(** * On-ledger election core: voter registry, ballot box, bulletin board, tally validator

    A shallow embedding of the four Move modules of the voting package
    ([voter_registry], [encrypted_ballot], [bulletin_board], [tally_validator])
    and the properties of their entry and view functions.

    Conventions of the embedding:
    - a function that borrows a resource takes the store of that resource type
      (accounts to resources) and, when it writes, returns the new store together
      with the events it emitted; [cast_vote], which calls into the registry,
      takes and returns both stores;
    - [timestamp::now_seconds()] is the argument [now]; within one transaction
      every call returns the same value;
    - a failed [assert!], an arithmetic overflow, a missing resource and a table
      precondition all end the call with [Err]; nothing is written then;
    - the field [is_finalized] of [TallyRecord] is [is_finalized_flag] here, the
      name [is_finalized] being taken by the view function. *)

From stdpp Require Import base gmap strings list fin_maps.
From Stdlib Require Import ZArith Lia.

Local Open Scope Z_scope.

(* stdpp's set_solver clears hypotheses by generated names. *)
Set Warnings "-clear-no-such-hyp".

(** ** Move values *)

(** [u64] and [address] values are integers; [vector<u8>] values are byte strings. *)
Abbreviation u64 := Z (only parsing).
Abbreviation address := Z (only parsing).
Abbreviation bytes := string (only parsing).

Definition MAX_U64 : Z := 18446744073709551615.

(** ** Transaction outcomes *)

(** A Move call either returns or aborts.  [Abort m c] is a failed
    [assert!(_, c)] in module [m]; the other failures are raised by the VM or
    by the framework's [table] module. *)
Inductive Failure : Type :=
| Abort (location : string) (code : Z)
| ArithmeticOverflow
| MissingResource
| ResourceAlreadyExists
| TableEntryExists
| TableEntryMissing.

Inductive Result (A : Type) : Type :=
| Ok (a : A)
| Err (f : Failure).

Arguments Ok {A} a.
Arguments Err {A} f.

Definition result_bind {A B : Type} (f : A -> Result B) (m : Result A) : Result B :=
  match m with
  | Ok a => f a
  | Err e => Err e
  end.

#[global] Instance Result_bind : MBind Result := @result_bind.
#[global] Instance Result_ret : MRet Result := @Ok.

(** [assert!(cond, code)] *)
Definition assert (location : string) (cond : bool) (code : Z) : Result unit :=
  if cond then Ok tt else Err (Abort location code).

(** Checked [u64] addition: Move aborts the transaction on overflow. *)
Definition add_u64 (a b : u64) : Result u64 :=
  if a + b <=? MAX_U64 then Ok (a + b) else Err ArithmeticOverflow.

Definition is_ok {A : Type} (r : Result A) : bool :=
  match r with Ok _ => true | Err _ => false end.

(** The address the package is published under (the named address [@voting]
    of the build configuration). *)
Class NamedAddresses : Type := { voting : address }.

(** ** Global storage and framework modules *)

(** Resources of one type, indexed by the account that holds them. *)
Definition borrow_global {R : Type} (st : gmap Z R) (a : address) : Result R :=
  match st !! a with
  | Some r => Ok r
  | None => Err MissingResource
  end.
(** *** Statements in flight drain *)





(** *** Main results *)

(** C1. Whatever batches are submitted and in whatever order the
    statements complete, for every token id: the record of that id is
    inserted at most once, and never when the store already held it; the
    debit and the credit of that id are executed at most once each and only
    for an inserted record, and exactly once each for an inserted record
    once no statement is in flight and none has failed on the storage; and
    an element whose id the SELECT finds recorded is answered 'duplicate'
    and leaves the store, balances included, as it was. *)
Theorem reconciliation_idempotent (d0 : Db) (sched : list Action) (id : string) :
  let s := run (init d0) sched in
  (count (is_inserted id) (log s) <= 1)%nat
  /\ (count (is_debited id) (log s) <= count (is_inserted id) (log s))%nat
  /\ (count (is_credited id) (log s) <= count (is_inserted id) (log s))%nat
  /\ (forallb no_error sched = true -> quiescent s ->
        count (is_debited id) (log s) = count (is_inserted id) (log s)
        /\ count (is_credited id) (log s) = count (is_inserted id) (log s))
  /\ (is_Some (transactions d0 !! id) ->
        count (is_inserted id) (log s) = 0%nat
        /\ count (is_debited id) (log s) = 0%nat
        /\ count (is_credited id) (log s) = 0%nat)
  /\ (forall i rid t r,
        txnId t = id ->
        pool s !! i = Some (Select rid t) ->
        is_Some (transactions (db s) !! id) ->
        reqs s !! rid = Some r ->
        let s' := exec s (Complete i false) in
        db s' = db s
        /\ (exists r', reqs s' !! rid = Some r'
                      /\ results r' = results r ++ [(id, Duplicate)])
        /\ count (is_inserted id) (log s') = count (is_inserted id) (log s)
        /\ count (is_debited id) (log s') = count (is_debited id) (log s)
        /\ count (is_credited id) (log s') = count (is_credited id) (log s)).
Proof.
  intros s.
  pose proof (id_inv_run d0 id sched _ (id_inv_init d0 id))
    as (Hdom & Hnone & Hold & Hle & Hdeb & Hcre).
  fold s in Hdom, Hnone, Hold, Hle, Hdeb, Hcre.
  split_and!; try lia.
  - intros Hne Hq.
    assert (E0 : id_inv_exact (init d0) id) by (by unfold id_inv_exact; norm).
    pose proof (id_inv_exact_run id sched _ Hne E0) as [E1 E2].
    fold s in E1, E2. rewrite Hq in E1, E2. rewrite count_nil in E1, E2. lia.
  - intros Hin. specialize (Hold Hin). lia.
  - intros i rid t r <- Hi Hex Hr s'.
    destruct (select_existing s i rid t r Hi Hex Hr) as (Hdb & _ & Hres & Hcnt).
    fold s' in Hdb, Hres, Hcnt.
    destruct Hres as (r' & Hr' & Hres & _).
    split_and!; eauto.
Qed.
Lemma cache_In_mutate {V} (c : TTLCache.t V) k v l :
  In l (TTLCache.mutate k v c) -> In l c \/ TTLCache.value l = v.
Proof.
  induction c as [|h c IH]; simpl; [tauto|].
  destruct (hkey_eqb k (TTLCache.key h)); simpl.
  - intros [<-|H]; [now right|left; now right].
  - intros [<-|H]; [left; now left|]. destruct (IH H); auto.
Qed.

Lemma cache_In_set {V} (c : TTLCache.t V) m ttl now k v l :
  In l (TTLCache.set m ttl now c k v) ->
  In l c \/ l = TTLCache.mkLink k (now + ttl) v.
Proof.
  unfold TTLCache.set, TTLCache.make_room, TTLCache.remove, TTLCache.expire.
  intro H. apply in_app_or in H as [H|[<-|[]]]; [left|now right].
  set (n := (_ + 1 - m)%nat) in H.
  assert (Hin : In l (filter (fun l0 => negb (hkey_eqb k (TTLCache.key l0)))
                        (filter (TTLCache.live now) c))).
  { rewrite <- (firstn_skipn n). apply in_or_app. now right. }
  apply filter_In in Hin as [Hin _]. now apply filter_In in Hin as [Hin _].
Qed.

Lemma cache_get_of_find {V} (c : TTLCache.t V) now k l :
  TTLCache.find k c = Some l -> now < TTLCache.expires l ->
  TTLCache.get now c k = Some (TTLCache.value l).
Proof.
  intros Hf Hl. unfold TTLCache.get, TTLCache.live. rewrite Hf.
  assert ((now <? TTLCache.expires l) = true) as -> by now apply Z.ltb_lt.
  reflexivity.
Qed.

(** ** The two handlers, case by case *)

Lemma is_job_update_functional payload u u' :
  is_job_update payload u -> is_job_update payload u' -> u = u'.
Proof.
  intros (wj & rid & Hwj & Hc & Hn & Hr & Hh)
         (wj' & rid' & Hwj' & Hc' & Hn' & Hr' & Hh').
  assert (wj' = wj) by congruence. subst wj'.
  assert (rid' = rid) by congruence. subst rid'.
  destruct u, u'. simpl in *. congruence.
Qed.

+++

Exercise: What lines in the data above contain the word "takes"? Show them all.

Result of the task:
    - a function that borrows a resource takes the store of that resource type
      takes and returns both stores;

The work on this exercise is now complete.